Recent developments in data science and machine learning, particularly in graph neural networks and representation learning and also in machine learning, have broadened the scope of knowledge graphs beyond their traditional use in search engines and recommender systems. They are increasingly used in scientific research, with notable applications in fields such as genomics, proteomics, and systems biology.[5]
History
[edit]The term was coined as early as 1972 by the Austrian linguist Edgar W. Schneider, in a discussion of how to build modular instructional systems for courses.[6] In the late 1980s, the University of Groningen and University of Twente jointly began a project called Knowledge Graphs, focusing on the design of semantic networks with edges restricted to a limited set of relations, to facilitate algebras on the graph. In subsequent decades, the distinction between semantic networks and knowledge graphs was blurred.

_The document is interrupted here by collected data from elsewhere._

Lemma does_apply_application_invalidation bus_name :
  does (apply_application_invalidation sizes bus_name)
    (with_raw (filter (fun entry : Address * CachedNode.t => ObjectAddress.bus_name entry.1 <> bus_name))).
Proof.
  unfold apply_application_invalidation. apply framed_bind; [apply does_get | intros ?].
  apply framed_bind; [auto with framed | intros ?]. apply framed_bind; [apply framed_for_each; auto with framed | intros ?].
  apply framed_after; [by apply does_modify | intros ?]. frame.
Qed.

(** ** Outcomes *)
Definition cleared : Core := (∅, None, true, None).

Lemma core_changed kind sources s : core (fst (changed_with_sources kind sources s)) = core s.
Proof. done. Qed.
Lemma core_resync_with {A} (e : PlaneError.t) s : core (fst (resync_with (A := A) e s)) = cleared.
Proof. done. Qed.
Lemma core_resync_now {A} s : core (fst (resync_now (A := A) s)) = cleared.
Proof. done. Qed.

Lemma conclude_core revision applied f s :
  does applied (with_raw f) ->
  core (fst (conclude revision applied s)) = cleared \/
  core (fst (conclude revision applied s)) = (f (raw_nodes s), Some revision, resync_pending s, bootstrap s).
Proof.
  intros Ha. unfold conclude. destruct (applied s) as [s1 [[kind sources] | e]] eqn:Hs.
  - destruct (graph_needs_resync s1); [by left | right].
    pose proof (Ha s s1 _ Hs) as Hc. unfold core, with_raw in Hc. injection Hc as Hraw Hrev Hp Hb.
    change (core (fst (_ s1))) with (raw_nodes s1, Some revision, resync_pending s1, bootstrap s1). congruence.
  - left. by destruct e.
Qed.

Lemma does_with_source kind address applied f :
  does applied f -> does (with_source kind address applied) f.
Proof. intros Ha. unfold with_source. apply framed_after; [done | intros _]. frame. Qed.

(** What the ingestion of a mutation does to the mirror. *)
Inductive ingested (s : Plane) (previous : N) (m : CacheMutation.t) (s' : Plane) : Prop :=
  | ingested_kept : core s' = core s -> ingested s previous m s'
  | ingested_cleared : core s' = cleared -> ingested s previous m s'
  | ingested_applied raw :
      mirror (CacheMutation.detail m) (raw_nodes s) = Some raw ->
      core s = (raw_nodes s, Some previous, false, None) ->
      core s' = (raw, Some (CacheMutation.revision m), false, None) ->
      ingested s previous m s'.

Lemma filter_by_address (bus : string) (m : Nodes) (l : list Address) :
  list_to_set l = dom (filter (fun entry : Address * CachedNode.t => ObjectAddress.bus_name entry.1 = bus) m) ->
  filter (fun entry : Address * CachedNode.t => ObjectAddress.bus_name entry.1 <> bus) m = fold_right delete m l.
Proof.
  intros Hl. symmetry. apply delete_all_filter. intros a n Ha. cbn [fst].
  rewrite <- (elem_of_list_to_set (C := gset Address)), Hl, elem_of_dom, map_lookup_filter, Ha. simpl.
  split.
  - intros [x Hx]. case_guard as Hg; [tauto | done].
  - intros Hn. case_guard as Hg; [by eexists |]. exfalso. by apply Hn.
Qed.

Lemma ingest_mutation_core config generation previous m s :
  ingested s previous m (fst (ingest_mutation sizes sha256 encoded config generation previous m s)).
Proof.
  unfold ingest_mutation. change (bind get ?k s) with (k s s). cbv beta. unfold bind at 1, reject_if at 1.
  case_decide as Hready; [by apply ingested_kept |]. cbn [ret]. unfold bind at 1, reject_if at 1.
  case_decide; [by apply ingested_kept |]. cbn [ret].
  destruct (nothing_happened s previous m); [by apply ingested_kept |].
  destruct (in_order s previous m) eqn:Horder; cbn [negb]; [| by apply ingested_cleared].
  assert (core s = (raw_nodes s, Some previous, false, None)) as Hcore.
  { unfold in_order in Horder. apply andb_true_iff in Horder as [Horder _]. apply andb_true_iff in Horder as [Hrev _].
    apply bool_decide_eq_true in Hrev. unfold core. rewrite Hrev.
    destruct (resync_pending s); [exfalso; apply Hready; by left |].
    destruct (bootstrap s); [exfalso; apply Hready; right; by eexists |]. done. }
  assert (forall f applied, does applied (with_raw f) ->
    mirror (CacheMutation.detail m) (raw_nodes s) = Some (f (raw_nodes s)) ->
    ingested s previous m (fst (conclude (CacheMutation.revision m) applied s))) as Happly.
  { intros f applied Ha Hmirror. destruct (conclude_core (CacheMutation.revision m) applied f s Ha) as [Hc | Hc];
      [by apply ingested_cleared |]. eapply ingested_applied; [done | done |]. rewrite Hc.
    unfold core in Hcore. injection Hcore as _ -> ->. done. }
  destruct m as [revision kind detail]. cbn [CacheMutation.revision CacheMutation.kind CacheMutation.detail] in *.
  destruct kind, detail as [node | node | addresses | bus next removed | |]; try (by apply ingested_cleared).
  - unfold ingest_upserted. change (bind get ?k s) with (k s s). cbv beta.
    destruct (raw_admission _ _ _ _ _ _) as [total | e]; [| by apply ingested_cleared].
    case_decide; [by apply ingested_cleared |].
    eapply Happly; [apply does_with_source, does_apply_upsert | done].
  - unfold ingest_refreshed. change (bind get ?k s) with (k s s). cbv beta.
    destruct (raw_admission _ _ _ _ _ _) as [total | e]; [| by apply ingested_cleared].
    case_decide; [by apply ingested_cleared |].
    eapply Happly; [apply does_with_source, does_apply_refresh | done].
  - unfold ingest_removed. change (bind get ?k s) with (k s s). cbv beta.
    case_decide; [by apply ingested_cleared |]. unfold bind at 1, lift.
    destruct (collect _ _) as [sources | e]; [| by apply ingested_kept].
    eapply (Happly (fun m => fold_right delete m addresses)); [| done].
    apply framed_after; [apply does_apply_removed | intros _; apply does_ret].
  - unfold ingest_application_invalidated. change (bind get ?k s) with (k s s). cbv beta.
    case_decide as Hbad; [by apply ingested_cleared |]. unfold bind at 1, lift.
    destruct (collect _ _) as [sources | e]; [| by apply ingested_kept].
    eapply Happly.
    + apply framed_after; [apply does_apply_application_invalidation | intros _]. frame.
    + simpl. f_equal. symmetry. apply filter_by_address. apply dec_stable. tauto.
Qed.

(** ** Pages *)
Definition installed (complete : Bootstrap.t) (s s' : Plane) : Prop :=
  core s' = cleared \/ (resync_pending s' = resync_pending s /\ bootstrap s' = None) \/
  core s' = (Bootstrap.nodes complete, Some (Bootstrap.source_revision complete), false, None).

Lemma install_core config complete s : installed complete s (fst (install sha256 encoded config complete s)).
Proof.
  unfold install. run_steps.
  destruct (map_err _ (AtspiGeneration.new _)) as [generation | e]; [| by right; left].
  run_steps.
  destruct (map_err _ (AccessibilityCache.new _ _ _ _)) as [fresh | e]; [| by right; left].
  run_steps.
  set (s1 := set_elements ∅ _). destruct (validate_authoritative_topology (raw_nodes s1)); [| by left].
  destruct (rebuild_all sha256 encoded s1) as [s2 [u | e]] eqn:Hrun; [| by left].
  destruct (graph_needs_resync s2); [by left |]. right. right.
  pose proof (framed_rebuild_all s1 s2 u Hrun) as Hc. unfold core, id in Hc. injection Hc as Hraw _ _ Hb.
  run_steps. change (raw_nodes s2 = Bootstrap.nodes complete) in Hraw. unfold core. simpl. by rewrite Hraw, Hb.
Qed.

(** The accumulator that a page continues, or starts. *)
Definition opened (s : Plane) (p : CachePage.t) (acc : Bootstrap.t) : Prop :=
  bootstrap s = Some acc \/
  (bootstrap s = None /\ resync_pending s = true /\
   acc = Bootstrap.mk (CachePage.accessibility_generation p) (CachePage.revision p) ∅ 0 None).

Some early knowledge graphs were topic-specific. In 1985, Wordnet was founded, capturing semantic relationships between words and meanings – an application of this idea to language itself. In 2005, Marc Wirk founded Geonames to capture relationships between different geographic names and locales and associated entities. In 1998 Andrew Edmonds of Science in Finance Ltd in the UK created a system called ThinkBase that offered fuzzy-logic based reasoning in a graphical context.[7] ThinkBase LLC[8]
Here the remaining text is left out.